- Uproar is slowly spreading among African civil society organisations and scientists, fearing that the biofuel revolution will bring more food insecurity, higher food prices and hunger to the continent. A petition calling for a "moratorium on new agrofuel developments in Africa" has so far been signed by over 30 NGOs all over the continent.
Biofuels have already revolutionised agriculture in the US, Brazil and parts of Asia, and if EU energy commitments are lived up to, soon will do so in Europe. Now, foreign investors are queuing at African government offices to realise giant biofuel projects on this fertile continent, promising a new "green revolution", greater independence from the oil market and even fuel export possibilities.

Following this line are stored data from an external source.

(* ===== verification/_CoqProject ===== *)
-Q . S2P
Prelude.v
Devfs.v
Ring.v
Fifo.v
Ffifo.v
Task.v
Scheduler.v
Timing.v
Threads.v
Mutex.v
Cond.v
Sem.v
Mqueue.v
Timers.v
Memory.v
Malloc.v
Link.v
Transport.v
Sched.v
Lifecycle.v
Paths.v
Files.v
Assetfs.v
Transfer.v
Attrs.v
Signals.v
Usbd.v
Remote.v
RemoteFiles.v
Switchboard.v
Mpu.v
Pages.v
Appfs.v
Appfiles.v
Aio.v
Dirs.v
Boot.v
(** C4: A write to a FIFO that represents the queue [q] stores bytes in order.
    When the caller asked not to block or the FIFO is in write-block mode it
    appends the bytes that fit and returns their number; otherwise it takes all
    the bytes, keeps the newest [size] of the queue and sets the overflow flag
    exactly when a byte was dropped. *)
Theorem fifo_write_refines_queue config s q buf nbyte non_blocking :
  fifo_rep (fifo_size config) s q -> read_busy s = false -> 0 <= nbyte <= Zlen buf ->
  let size := fifo_size config in
  let bytes := take (Z.to_nat nbyte) buf in
  let block := non_blocking || fifo_is_writeblock s in
  exists s',
    fifo_write_buffer config buf nbyte non_blocking s
      = (if block then Z.min nbyte (size - Zlen q) else nbyte, s') /\
    fifo_rep size s' ((if block then queue_keep_old else queue_keep_new) size bytes q) /\
    fifo_is_overflow s' = (fifo_is_overflow s || (negb block && (size <? Zlen q + nbyte))).
Proof.
  intros H Hb Hn.
  destruct (fifo_write_buffer_spec config s q buf nbyte non_blocking H Hb Hn)
    as (s' & E & Hr & Hf & _). cbv zeta in *.
  exists s'. split_and!; [exact E|exact Hr|].
  unfold fifo_is_overflow. rewrite Hf. case_match; simpl; [bits|]; btauto.
Qed.

(** Example FIFO of four bytes. *)
Definition fifo4 : fifo_config_t := {| fifo_size := 4 |}.
Definition fifo4_empty : fifo_state_t := mk_fifo 0 0 0 [0; 0; 0; 0] (mk_transfer 0 0 ∅ []).
Lemma fifo4_empty_rep : fifo_rep 4 fifo4_empty [].
Proof. exists 0. unfold fifo_rep_at, ring_rep, Zlen, ring. simpl. split_and!; try lia; done. Qed.

Lemma fifo_write_refines_queue_witness : exists s',
  fifo_write_buffer fifo4 [1; 2; 3; 4; 5] 5 false fifo4_empty = (5, s') /\
  fifo_rep 4 s' [2; 3; 4; 5].
Proof.
  destruct (fifo_write_refines_queue fifo4 fifo4_empty [] [1; 2; 3; 4; 5] 5 false)
    as (s' & E & Hr & _).
  - exact fifo4_empty_rep.
  - reflexivity.
  - unfold Zlen; simpl; lia.
  - exists s'. split; [exact E|exact Hr].
Defined.

(** A read interrupted by writers at every window of every turn behaves
    like the reference queue: the bytes returned are the oldest, the interrupts'
    bytes join the queue behind them as far as there is room, and the read
    leaves no busy flag.  The count returned is the number of bytes stored. *)
Theorem fifo_read_interrupted config ws s q nbyte :
  fifo_rep (fifo_size config) s q -> fifo_idle s ->
  let '(out, q') := queue_read (fifo_size config) ws (Z.to_nat nbyte) 0 [] q in
  exists s', fifo_read_buffer_isr (isr_writer config ws) config nbyte s = (Zlen out, out, s') /\
    fifo_rep (fifo_size config) s' q' /\ fifo_idle s'.
Proof.
  intros H Hi. unfold fifo_read_buffer_isr.
  assert (E16 : u16 (fifo_size config) = fifo_size config)
    by (destruct H as [st H]; now apply (fifo_rep_size16 _ st s q)).
  rewrite E16.
  destruct (fifo_read_loop_spec config ws (Z.to_nat nbyte) 0 [] s q H Hi)
    as (s' & E & Hr & Hi' & _).
  destruct (queue_read _ ws _ 0 [] q) as [out q'] eqn:Eq. simpl in *.
  exists s'. rewrite E. split_and!; try done. f_equal. f_equal. unfold Zlen. simpl. lia.
Qed.

Lemma fifo_read_interrupted_witness : exists s',
  fifo_read_buffer_isr (isr_writer fifo4 (fun i w => if (i =? 0) && Nat.eqb w 1 then [9] else []))
    fifo4 2 (snd (fifo_write_buffer fifo4 [1] 1 false fifo4_empty)) = (2, [1; 9], s') /\
  fifo_rep 4 s' [].
Proof.
  set (ws := fun i w => if (i =? 0) && Nat.eqb w 1 then [9] else []).
  destruct (fifo_read_interrupted fifo4 ws
              (snd (fifo_write_buffer fifo4 [1] 1 false fifo4_empty)) [1] 2)
    as (s' & E & Hr & _).
  - exists 0. unfold fifo_rep_at, ring_rep, Zlen, ring. vm_compute. split_and!; congruence.
  - split; reflexivity.
  - exists s'. split; [exact E|exact Hr].
Defined.

(** The interrupts of the turns [i .. i+n-1], in order. *)
Fixpoint isr_windows (ws : Z -> nat -> list Z) (n : nat) (i : Z) : list (list Z) :=
  match n with
  | O => []
  | S n => ws i 0%nat :: ws i 1%nat :: ws i 2%nat :: isr_windows ws n (i + 1)
  end.

Lemma queue_read_conserves size ws n : forall i out q,
  exists accepted,
    (queue_read size ws n i out q).1 ++ (queue_read size ws n i out q).2
      = out ++ q ++ mjoin accepted /\
    Forall2 prefix accepted (take (length accepted) (isr_windows ws n i)).
Proof.
  induction n as [|n IH]; intros i out q; cbn [queue_read].
  - exists []. simpl. now rewrite app_nil_r.
  - destruct q as [|x q]; cbn [queue_turn].
    + exists [take (Z.to_nat size) (ws i 0%nat)]. unfold queue_keep_old. simpl.
      rewrite Zlen_nil, Z.sub_0_r, app_nil_r. split; [done|].
      constructor; [apply prefix_take|constructor].
    + unfold queue_keep_old. cbn [app drop]. rewrite drop_0.
      set (a0 := take _ (ws i 0%nat)). set (a1 := take _ (ws i 1%nat)).
      set (a2 := take _ (ws i 2%nat)).
      destruct (IH (i + 1) (out ++ [x]) (((q ++ a0) ++ a1) ++ a2)) as (acc & E & F).
      exists (a0 :: a1 :: a2 :: acc). rewrite E. simpl. split.
      * now rewrite <- !app_assoc.
      * do 3 (constructor; [apply prefix_take|]). exact F.
Qed.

And they are successful. So successful that the petitioners fear a quick negative impact on African food security, which is already endangered by rising world market prices for basic foods. "Investors are rushing to privatise our land for their plantations, while our governments willingly allocate millions of hectares from the 70% of Africa’s land that is still communally owned," the petition warns. "Jatropha" is being pushed as one of the new miracle crops for African small farmers to produce fuel, and the impact is already being felt around the continent.
In Tanzania, thousands of farmers growing rice and maize are already being evicted from fertile areas of land with good access to water, for biofuel sugar cane and jatropha plantations on newly privatised land. Villages are being cleared, but families have been given minimal compensation or opportunities for their loss of land, community and way of life, according to the petitioners.
Millions of hectares in Ethiopia have been identified as suitable for biofuel production, and many foreign companies have already been allocated land from farmland, forests and wilderness areas. Even protected areas are not safe from the spread of biofuels. One European investor has been granted 13,000 hectares of land in Oromia state; 87% of which is the Babile Elephant Sanctuary, a home to rare and endangered elephants.
In Zambia, jatropha cultivation is booming without privatisation. Foreign investors are using contracts with a large number out-growers that last up to 30 years. The petitioners fear that the out-growers have been tricked: "These contracts serve to transfer control over production from the farmer to the company, through a system of loans, numerous extra charges and service payments, and prices determined by the company. Under such a system of dependence, farmers are likely to increase their indebtedness to the company, until they may be obliged to hand over their land altogether."
In West Africa, jatropha is already being grown in Togo, Ghana, Senegal, Mali, Côte d’Ivoire and Niger. Senegal's President Abdoulaye Wade has placed fuel crops at the heart of an agriculture renewal programme in his country. In Ghana one company is planning to plant one million hectares of jatropha with support of the government, while in Benin another company has obtained permission to plant a quarter of a million hectares of biofuel crops. Farmers in Benin and in many other countries in the region have, on the average, no more than 1 hectare to grow there products and the biofuels are expected to make a serious dent into their food production.
The petitioners therefore hold that the biofuel revolution is "geared to replace millions of hectares of local agricultural systems, and the rural communities working in them, with large plantations. It is oriented to substitute biodiversity-based indigenous cropping, grazing and pasture farming systems by monocultures and genetically engineered agrofuel crops." In agreement with several new scientific analyses, they hold that "the current push for agrofuels exacerbate, rather than solve, the problem of climate change."
"Among Africa’s many challenges, food security is one of the most serious. A full car tank of ethanol uses the same amount of grain that can feed a child for a year. We do not understand how our governments can willingly take our food, land and water to meet the fuel luxuries of the wealthy in the North, when we already face problems of food security and environmental destruction at home," the petition reads.
The call for a moratorium on new biofuel developments in Africa is in line with warnings from the main UN agencies involved in agriculture and food aid, WFP and FAO, registering that the increased acreage used for biofuels is already contributing to higher food prices and may lead to more hunger in the world. Indeed, already in October last year, the UN's Special Rapporteur on the Right to Food, Jean Ziegler, in his annual report called for a world-wide 5-year moratorium on building biofuel manufacturing plants that use food stocks.